Meteo-Marine Parameters and Their Variability Observed by High Resolution Satellite Radar Images
Lehner, Susanne1; Pleskachevsky, Andrey1; Rosenthal, Wolfgang2
1German Aerospace Center (DLR), GERMANY; 2GAUSS, GERMANY

Space borne SAR (Synthetic Aperture Radar) is a unique sensor providing two dimensional information of the ocean surface. Due to its high resolution, daylight, weather independency and global coverage SAR is particularly suitable for many ocean and coastal observations. The new TerraSAR-X (TS-X) satellite radar acquires images of the sea surface with a high resolution up to 1m, individual ocean waves with wavelengths under 30m are detectable. The spatial variability of the wave parameters measured in TS-X scenes, wave refraction, wave groupiness and wave breaking are investigated.

Two-dimensional information of the ocean surface retrieved using TS-X data has been validated and fitted with collocated hindcast model results and buoy data for different oceanographic applications: derivation of the high-resolution wind field (XMOD algorithm) and integrated sea state parameters (empirical XWAVE algorithm). Both algorithms are capable to take into account fine-scale effects and this two-dimensional information can be successfully applied to validate numerical models. The refraction of long swell, rendered by high resolution SAR images has been also studied using wave ray tracking techniques. The changing of wavelength and direction in the rays allows detecting underwater structures (sandbars, reefs) and obtaining bathymetry. Wave ray technique also allows obtaining wave energy flux propagation towards the coast and its dissipation. The height of individual breaking waves can be obtained from SAR-image signatures. Retrieved amplitudes of the breaking waves are somewhat lower than predicted by wave models in the shoaling zone, likely due to a stronger dissipation than given by the model.

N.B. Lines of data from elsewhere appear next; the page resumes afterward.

(** The object is cut out of the model's answer from its first ["{"] to
    its last ["}"], whatever prose surrounds it, and decoded; an answer
    without both braces is decoded whole, and one whose last ["}"] comes
    before its first ["{"] is decoded as the empty text.  A text that does
    not decode gives a [RuntimeError]. *)
Theorem call_ollama_json_extracts env prompt status body items raw :
  Agent.requests_post env prompt = Response status body ->
  is_error_status status = false ->
  Agent.json_loads env body = Some (Agent.JDict items) ->
  Agent.dict_get (str "response") items = Some (Agent.JString raw) ->
  let decoded text :=
    match Agent.json_loads env text with
    | Some v => Returned v
    | None => Raised (RuntimeError (str "Failed to parse Ollama JSON: "))
    end in
  (forall pre inner post,
      strip raw = pre ++ str "{" ++ inner ++ str "}" ++ post ->
      ~ In 123%N pre -> ~ In 125%N post ->
      Agent.call_ollama_json env prompt
      = decoded (str "{" ++ inner ++ str "}"))
  /\ (~ In 123%N (strip raw) \/ ~ In 125%N (strip raw) ->
      Agent.call_ollama_json env prompt = decoded (strip raw))
  /\ (forall a b c,
         strip raw = a ++ str "}" ++ b ++ str "{" ++ c ->
         ~ In 123%N a -> ~ In 123%N b -> ~ In 125%N b -> ~ In 125%N c ->
         Agent.call_ollama_json env prompt = decoded []).
Proof.
  intros Hpost Hstatus Hbody Hresp decoded.
  rewrite (call_ollama_json_text env prompt status body items raw
             Hpost Hstatus Hbody Hresp).
  cbv zeta. change (str "{") with [123%N]. change (str "}") with [125%N].
  split; [|split].
  - intros pre inner post E Hpre Hpost'. rewrite E.
    change (pre ++ [123%N] ++ inner ++ [125%N] ++ post)
      with (pre ++ 123%N :: (inner ++ [125%N] ++ post)) at 1.
    rewrite (find_char 123 pre _ Hpre).
    replace (pre ++ [123%N] ++ inner ++ [125%N] ++ post)
      with ((pre ++ [123%N] ++ inner) ++ 125%N :: post) at 1
      by now rewrite <- !app_assoc.
    rewrite (rfind_char 125 (pre ++ [123%N] ++ inner) post Hpost').
    replace (pre ++ [123%N] ++ inner ++ [125%N] ++ post)
      with (pre ++ ([123%N] ++ inner ++ [125%N]) ++ post)
      by now rewrite <- !app_assoc.
    replace (length (pre ++ [123%N] ++ inner) + 1)%nat
      with (length pre + length ([123%N] ++ inner ++ [125%N]))%nat
      by (rewrite !length_app; simpl; lia).
    now rewrite slice_middle.
  - intros [H|H].
    + now rewrite (find_char_absent 123 _ H).
    + rewrite (rfind_char_absent 125 _ H). now destruct (find _ _).
  - intros a b c E Ha Hb Hb' Hc. rewrite E.
    replace (a ++ [125%N] ++ b ++ [123%N] ++ c)
      with ((a ++ [125%N] ++ b) ++ 123%N :: c) at 1
      by now rewrite <- !app_assoc.
    rewrite find_char.
    2: { intros Hin. apply in_app_or in Hin as [Hin|Hin]; [now apply Ha|].
         apply in_app_or in Hin as [[Hin|[]]|Hin];
           [discriminate Hin | now apply Hb]. }
    change (a ++ [125%N] ++ b ++ [123%N] ++ c)
      with (a ++ 125%N :: (b ++ [123%N] ++ c)) at 1.
    rewrite rfind_char.
    2: { intros Hin. apply in_app_or in Hin as [Hin|Hin]; [now apply Hb'|].
         apply in_app_or in Hin as [[Hin|[]]|Hin];
           [discriminate Hin | now apply Hc]. }
    unfold slice.
    replace (length a + 1 - length (a ++ [125%N] ++ b))%nat with 0%nat
      by (rewrite !length_app; simpl; lia).
    reflexivity.
Qed.

Lemma call_ollama_json_extracts_witness :
  Agent.call_ollama_json (sample_llm (str "tracks")) (str "Any prompt")
  = Returned (Agent.JDict [(str "tracks", Agent.JList [])]).
Proof.
  apply (proj1 (call_ollama_json_extracts
                  (sample_llm (str "tracks")) (str "Any prompt")
                  200 (generate_body (str "tracks"))
                  [(str "response",
                    Agent.JString (str "Sure! " ++ album_text (str "tracks")
                                   ++ str " Enjoy."))]
                  (str "Sure! " ++ album_text (str "tracks") ++ str " Enjoy.")
                  eq_refl eq_refl eq_refl eq_refl)
               (str "Sure! ") (quoted (str "tracks") ++ str ": []")
               (str " Enjoy.")).
  - reflexivity.
  - vm_compute. intuition discriminate.
  - vm_compute. intuition discriminate.
Defined.

(** A lookup that returns has an object with a list under ["tracks"],
    the very value [call_ollama_json] returned; whatever that call raises,
    the lookup raises. *)
Theorem first_album_is_checked env artist_name :
  (forall data,
      Agent.get_first_album_from_llm env artist_name = Returned data ->
      Agent.call_ollama_json env (Agent.first_album_prompt env artist_name)
      = Returned data
      /\ exists items tracks,
          data = Agent.JDict items
          /\ Agent.dict_get (str "tracks") items = Some (Agent.JList tracks))
  /\ (forall e,
         Agent.call_ollama_json env (Agent.first_album_prompt env artist_name)
         = Raised e ->
         Agent.get_first_album_from_llm env artist_name = Raised e).
Proof.
  unfold Agent.get_first_album_from_llm. split.
  - intros data.
    destruct (Agent.call_ollama_json env _) as [v|e]; simpl; [|discriminate].
    destruct v as [|b|n|s|l|items]; simpl; try discriminate.
    + match goal with |- context [if ?b then _ else _] => destruct b end;
        discriminate.
    + match goal with |- context [if ?b then _ else _] => destruct b end;
        discriminate.
    + destruct (Agent.dict_get (str "tracks") items) as [t|] eqn:Ht; simpl;
        [|discriminate].
      destruct t as [|b|n|s|tracks|d]; simpl; try discriminate.
      intros [= <-]. split; [reflexivity|]. now exists items, tracks.
  - intros e ->. reflexivity.
Qed.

The large spatial coverage of images in order of 100km resolves the impact of the wind gustiness on surface waves under storm conditions. In particular, the appearance of wave groups with extreme high amplitude and wavelength are of interest. Mesoscale wind gust, moving as an organized system across the sea, continuously transferring energy and momentum into the growing waves are often associated with specific cloud formations in form of cells visible in optical satellite images. E.g. analysis of information from different optical sensors (Thermal Infrared images from AVHRR Advanced Very High Resolution Radiometer onboard NOAA satellites, MSG-1 Meteosat Second Generation true color composite images, MERIS-ENVISAT) shows that during many storms characterized by extremely high individual waves ring pattern cloud formations with a diameter of 30km-90km are observed. These are associated with open cells due to convection in the atmosphere during cold air outbreaks. According to SAR measurements, the footprints of these mesoscale patterns produce a local increase in the wind field at the sea surface with a sharp gradient along their leading edge. Superimposing the observed gusts into conventional coarse input wind field for numerical spectral wave model results in the local increase of significant wave height. A group of cells for real storm condition produces a local increase of significant wave height of more than 6m during a short time window of 10min-20min (passing of the cell) within the cell area and especially in a narrow area of about 2.5km at the center of a cell. Wave groups including extreme individual waves with wavelength of more than 370m appear under the cell's footprint. This corresponds well with measurement of a rogue wave group with length of about 400m registered during storm "Britta" and damaged the deck of research platform FiNO-1 in 18m above Mean Sea Level in 2006.